Extracted information =
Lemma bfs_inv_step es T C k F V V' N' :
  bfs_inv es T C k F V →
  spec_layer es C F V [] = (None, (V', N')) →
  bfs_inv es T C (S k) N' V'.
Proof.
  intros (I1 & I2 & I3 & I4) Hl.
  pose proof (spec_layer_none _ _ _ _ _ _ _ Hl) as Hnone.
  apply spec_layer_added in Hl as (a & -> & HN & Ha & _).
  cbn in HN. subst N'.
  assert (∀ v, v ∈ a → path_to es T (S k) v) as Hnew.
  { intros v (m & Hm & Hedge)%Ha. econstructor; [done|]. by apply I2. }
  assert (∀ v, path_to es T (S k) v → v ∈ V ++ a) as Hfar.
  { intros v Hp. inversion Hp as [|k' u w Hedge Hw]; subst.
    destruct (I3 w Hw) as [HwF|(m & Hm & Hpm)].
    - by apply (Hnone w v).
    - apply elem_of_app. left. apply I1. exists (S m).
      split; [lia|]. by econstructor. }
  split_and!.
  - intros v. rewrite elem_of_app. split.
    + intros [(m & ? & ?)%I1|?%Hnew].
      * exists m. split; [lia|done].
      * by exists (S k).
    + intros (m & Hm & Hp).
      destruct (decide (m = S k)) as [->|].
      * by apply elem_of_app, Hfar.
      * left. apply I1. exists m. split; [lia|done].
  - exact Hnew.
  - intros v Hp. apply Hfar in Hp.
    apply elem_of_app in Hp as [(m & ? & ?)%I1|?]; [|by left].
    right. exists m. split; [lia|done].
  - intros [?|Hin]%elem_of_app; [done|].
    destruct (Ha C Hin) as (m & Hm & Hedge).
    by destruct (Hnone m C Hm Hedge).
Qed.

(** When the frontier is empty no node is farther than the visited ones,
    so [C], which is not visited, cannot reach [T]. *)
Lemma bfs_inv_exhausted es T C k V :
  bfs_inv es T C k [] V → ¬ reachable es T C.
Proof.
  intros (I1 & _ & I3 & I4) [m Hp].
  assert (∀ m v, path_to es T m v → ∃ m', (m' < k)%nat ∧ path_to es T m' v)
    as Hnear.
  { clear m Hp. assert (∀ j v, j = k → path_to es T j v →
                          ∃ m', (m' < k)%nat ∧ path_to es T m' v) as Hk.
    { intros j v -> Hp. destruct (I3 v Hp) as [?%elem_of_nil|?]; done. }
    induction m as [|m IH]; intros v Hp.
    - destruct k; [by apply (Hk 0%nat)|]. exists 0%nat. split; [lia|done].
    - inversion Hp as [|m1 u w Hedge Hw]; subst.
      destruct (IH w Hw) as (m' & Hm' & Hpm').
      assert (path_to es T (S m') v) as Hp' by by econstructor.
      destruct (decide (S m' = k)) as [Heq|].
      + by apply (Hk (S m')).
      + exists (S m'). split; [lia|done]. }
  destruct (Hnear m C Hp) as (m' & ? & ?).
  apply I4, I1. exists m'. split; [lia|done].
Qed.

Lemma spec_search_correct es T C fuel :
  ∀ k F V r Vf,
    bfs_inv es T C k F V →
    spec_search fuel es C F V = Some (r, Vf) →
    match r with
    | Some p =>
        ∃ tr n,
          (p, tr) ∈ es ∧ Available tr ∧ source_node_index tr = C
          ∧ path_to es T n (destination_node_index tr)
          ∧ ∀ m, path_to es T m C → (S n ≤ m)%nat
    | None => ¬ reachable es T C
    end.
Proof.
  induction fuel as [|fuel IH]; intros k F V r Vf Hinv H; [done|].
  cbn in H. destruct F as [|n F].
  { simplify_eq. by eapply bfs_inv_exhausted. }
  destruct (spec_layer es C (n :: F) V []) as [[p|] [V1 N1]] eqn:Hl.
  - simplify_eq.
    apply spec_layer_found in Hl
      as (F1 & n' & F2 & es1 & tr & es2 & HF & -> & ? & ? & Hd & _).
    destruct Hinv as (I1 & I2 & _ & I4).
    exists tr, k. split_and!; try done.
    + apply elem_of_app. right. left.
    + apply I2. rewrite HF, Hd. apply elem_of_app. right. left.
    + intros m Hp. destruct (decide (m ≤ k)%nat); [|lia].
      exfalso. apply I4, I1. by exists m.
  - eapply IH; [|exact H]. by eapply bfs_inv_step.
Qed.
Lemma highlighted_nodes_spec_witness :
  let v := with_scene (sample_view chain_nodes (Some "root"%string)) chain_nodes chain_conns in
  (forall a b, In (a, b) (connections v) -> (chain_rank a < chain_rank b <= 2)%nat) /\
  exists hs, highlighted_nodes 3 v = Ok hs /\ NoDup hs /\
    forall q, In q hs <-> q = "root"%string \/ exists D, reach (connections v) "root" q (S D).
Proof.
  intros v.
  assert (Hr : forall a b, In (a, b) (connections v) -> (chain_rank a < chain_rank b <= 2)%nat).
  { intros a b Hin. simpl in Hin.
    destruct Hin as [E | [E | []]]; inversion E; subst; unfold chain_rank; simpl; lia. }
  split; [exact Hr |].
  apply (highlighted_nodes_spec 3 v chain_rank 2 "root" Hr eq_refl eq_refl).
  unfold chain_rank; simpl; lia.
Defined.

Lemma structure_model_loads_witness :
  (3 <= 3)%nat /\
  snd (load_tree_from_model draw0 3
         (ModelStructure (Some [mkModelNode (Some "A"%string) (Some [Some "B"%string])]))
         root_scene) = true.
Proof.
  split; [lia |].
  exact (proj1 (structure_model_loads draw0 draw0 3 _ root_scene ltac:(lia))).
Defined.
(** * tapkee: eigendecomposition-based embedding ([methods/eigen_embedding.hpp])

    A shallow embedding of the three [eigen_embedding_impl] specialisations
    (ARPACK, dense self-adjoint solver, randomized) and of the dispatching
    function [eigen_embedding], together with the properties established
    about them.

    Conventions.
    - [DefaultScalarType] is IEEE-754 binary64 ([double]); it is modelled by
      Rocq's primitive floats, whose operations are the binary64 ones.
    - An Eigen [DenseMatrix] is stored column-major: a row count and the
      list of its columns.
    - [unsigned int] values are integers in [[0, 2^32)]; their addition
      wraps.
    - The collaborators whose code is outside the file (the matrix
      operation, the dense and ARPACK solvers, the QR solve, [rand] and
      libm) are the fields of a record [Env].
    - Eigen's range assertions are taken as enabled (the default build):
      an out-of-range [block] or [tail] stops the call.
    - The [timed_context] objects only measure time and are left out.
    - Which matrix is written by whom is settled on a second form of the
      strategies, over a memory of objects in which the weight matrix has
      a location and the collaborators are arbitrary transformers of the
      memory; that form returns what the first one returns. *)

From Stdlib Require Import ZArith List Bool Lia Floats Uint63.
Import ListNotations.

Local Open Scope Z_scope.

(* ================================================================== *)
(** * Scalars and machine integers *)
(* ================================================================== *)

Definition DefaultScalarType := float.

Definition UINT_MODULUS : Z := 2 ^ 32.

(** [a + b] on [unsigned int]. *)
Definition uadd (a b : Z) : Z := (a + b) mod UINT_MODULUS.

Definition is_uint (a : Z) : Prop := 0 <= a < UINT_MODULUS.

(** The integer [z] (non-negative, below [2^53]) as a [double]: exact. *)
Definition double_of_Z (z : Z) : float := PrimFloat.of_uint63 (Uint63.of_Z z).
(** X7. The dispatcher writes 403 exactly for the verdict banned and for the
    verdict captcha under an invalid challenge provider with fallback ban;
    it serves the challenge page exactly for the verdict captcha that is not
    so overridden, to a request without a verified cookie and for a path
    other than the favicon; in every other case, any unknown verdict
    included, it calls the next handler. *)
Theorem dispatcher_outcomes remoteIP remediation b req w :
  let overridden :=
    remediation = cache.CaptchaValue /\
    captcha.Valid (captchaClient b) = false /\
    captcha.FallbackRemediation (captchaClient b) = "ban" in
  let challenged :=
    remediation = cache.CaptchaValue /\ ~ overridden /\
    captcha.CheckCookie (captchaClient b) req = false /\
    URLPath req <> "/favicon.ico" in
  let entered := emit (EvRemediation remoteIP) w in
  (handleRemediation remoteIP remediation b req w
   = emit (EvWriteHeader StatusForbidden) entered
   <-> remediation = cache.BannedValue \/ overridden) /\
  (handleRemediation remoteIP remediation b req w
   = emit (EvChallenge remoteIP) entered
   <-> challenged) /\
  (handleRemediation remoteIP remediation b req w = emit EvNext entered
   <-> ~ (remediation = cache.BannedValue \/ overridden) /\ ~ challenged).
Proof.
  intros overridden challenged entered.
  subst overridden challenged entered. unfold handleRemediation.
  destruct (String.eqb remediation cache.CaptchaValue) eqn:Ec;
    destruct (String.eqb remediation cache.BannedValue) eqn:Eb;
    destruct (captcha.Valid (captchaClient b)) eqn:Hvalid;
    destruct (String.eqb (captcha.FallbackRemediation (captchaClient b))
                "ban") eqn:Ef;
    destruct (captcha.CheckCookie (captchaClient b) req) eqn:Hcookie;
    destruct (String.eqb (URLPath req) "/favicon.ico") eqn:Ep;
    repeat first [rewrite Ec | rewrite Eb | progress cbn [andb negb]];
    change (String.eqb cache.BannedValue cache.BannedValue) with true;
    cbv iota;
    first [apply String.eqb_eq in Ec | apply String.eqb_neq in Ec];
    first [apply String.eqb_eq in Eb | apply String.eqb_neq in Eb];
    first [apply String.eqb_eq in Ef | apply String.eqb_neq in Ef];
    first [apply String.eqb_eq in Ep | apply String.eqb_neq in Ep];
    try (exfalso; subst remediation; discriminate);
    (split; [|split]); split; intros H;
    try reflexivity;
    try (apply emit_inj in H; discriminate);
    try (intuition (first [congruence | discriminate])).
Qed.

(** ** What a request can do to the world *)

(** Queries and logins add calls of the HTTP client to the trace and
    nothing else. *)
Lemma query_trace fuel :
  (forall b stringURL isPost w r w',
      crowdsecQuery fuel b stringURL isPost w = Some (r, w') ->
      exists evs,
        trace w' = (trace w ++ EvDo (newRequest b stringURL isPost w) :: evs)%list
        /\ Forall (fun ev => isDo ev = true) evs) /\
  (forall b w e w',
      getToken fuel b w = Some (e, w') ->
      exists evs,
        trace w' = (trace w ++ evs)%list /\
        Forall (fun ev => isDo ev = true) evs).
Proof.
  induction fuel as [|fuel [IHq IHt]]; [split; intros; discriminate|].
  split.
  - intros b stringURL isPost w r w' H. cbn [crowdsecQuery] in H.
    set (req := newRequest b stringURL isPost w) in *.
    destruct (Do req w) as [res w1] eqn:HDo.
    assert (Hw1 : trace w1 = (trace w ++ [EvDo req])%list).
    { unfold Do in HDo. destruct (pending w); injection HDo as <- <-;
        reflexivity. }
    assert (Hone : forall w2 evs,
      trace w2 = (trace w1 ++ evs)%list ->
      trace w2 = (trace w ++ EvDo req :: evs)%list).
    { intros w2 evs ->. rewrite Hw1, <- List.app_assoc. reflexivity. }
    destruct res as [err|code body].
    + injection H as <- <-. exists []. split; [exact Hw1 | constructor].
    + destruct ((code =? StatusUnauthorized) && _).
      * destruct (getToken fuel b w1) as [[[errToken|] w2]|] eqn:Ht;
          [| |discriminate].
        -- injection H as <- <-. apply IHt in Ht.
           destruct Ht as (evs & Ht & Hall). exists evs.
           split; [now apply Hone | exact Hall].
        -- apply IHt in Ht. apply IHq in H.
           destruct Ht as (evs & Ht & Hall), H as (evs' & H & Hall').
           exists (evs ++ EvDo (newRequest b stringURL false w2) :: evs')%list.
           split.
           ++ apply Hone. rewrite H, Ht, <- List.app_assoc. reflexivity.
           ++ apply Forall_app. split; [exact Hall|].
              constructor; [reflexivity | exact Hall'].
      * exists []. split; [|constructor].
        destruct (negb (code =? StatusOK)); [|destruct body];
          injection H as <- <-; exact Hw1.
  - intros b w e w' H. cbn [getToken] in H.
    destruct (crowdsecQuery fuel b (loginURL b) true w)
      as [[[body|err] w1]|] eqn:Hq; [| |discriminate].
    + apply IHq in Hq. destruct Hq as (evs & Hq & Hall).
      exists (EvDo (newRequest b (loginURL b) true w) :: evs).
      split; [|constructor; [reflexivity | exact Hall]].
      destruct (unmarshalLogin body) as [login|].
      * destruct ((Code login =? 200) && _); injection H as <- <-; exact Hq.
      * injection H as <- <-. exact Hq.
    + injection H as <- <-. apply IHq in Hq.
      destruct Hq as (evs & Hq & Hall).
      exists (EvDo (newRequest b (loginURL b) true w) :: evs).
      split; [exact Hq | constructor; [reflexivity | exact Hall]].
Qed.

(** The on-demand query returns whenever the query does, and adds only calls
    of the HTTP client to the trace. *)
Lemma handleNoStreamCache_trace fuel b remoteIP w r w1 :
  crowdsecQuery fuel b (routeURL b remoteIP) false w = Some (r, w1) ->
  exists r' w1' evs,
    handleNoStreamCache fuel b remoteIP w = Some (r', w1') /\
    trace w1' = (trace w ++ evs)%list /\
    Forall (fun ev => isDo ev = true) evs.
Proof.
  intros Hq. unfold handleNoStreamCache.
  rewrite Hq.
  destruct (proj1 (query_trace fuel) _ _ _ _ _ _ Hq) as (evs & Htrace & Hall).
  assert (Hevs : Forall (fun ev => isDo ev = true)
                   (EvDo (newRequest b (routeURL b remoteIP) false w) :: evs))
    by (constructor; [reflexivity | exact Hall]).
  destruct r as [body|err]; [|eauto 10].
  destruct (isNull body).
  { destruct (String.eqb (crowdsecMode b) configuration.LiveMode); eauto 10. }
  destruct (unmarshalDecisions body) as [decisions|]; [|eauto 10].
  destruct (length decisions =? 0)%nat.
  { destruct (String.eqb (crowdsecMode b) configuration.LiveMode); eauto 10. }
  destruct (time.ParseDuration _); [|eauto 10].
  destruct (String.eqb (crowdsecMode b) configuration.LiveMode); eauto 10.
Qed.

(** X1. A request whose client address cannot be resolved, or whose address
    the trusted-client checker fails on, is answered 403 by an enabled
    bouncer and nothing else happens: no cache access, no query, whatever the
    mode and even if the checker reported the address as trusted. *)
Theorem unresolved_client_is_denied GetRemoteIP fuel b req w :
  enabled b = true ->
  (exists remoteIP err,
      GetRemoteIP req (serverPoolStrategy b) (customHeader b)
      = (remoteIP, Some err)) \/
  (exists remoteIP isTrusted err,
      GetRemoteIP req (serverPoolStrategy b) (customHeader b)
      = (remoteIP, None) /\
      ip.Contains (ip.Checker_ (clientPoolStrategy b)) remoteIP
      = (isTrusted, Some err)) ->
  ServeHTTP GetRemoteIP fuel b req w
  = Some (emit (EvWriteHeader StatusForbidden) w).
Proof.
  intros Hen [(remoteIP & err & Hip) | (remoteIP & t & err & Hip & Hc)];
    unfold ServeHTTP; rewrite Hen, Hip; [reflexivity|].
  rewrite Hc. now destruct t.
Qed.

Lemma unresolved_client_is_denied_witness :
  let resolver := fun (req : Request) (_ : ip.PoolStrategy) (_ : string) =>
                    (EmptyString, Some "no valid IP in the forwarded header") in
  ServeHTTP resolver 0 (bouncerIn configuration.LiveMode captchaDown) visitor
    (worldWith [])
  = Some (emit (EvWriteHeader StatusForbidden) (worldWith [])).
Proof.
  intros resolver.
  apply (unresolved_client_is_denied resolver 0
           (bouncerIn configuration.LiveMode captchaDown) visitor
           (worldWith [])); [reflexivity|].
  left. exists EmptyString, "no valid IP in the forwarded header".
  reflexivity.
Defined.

Assignment =
Report every line above that has the string "ARPACK" in it.

Exercise output =
    (ARPACK, dense self-adjoint solver, randomized) and of the dispatching
      operation, the dense and ARPACK solvers, the QR solve, [rand] and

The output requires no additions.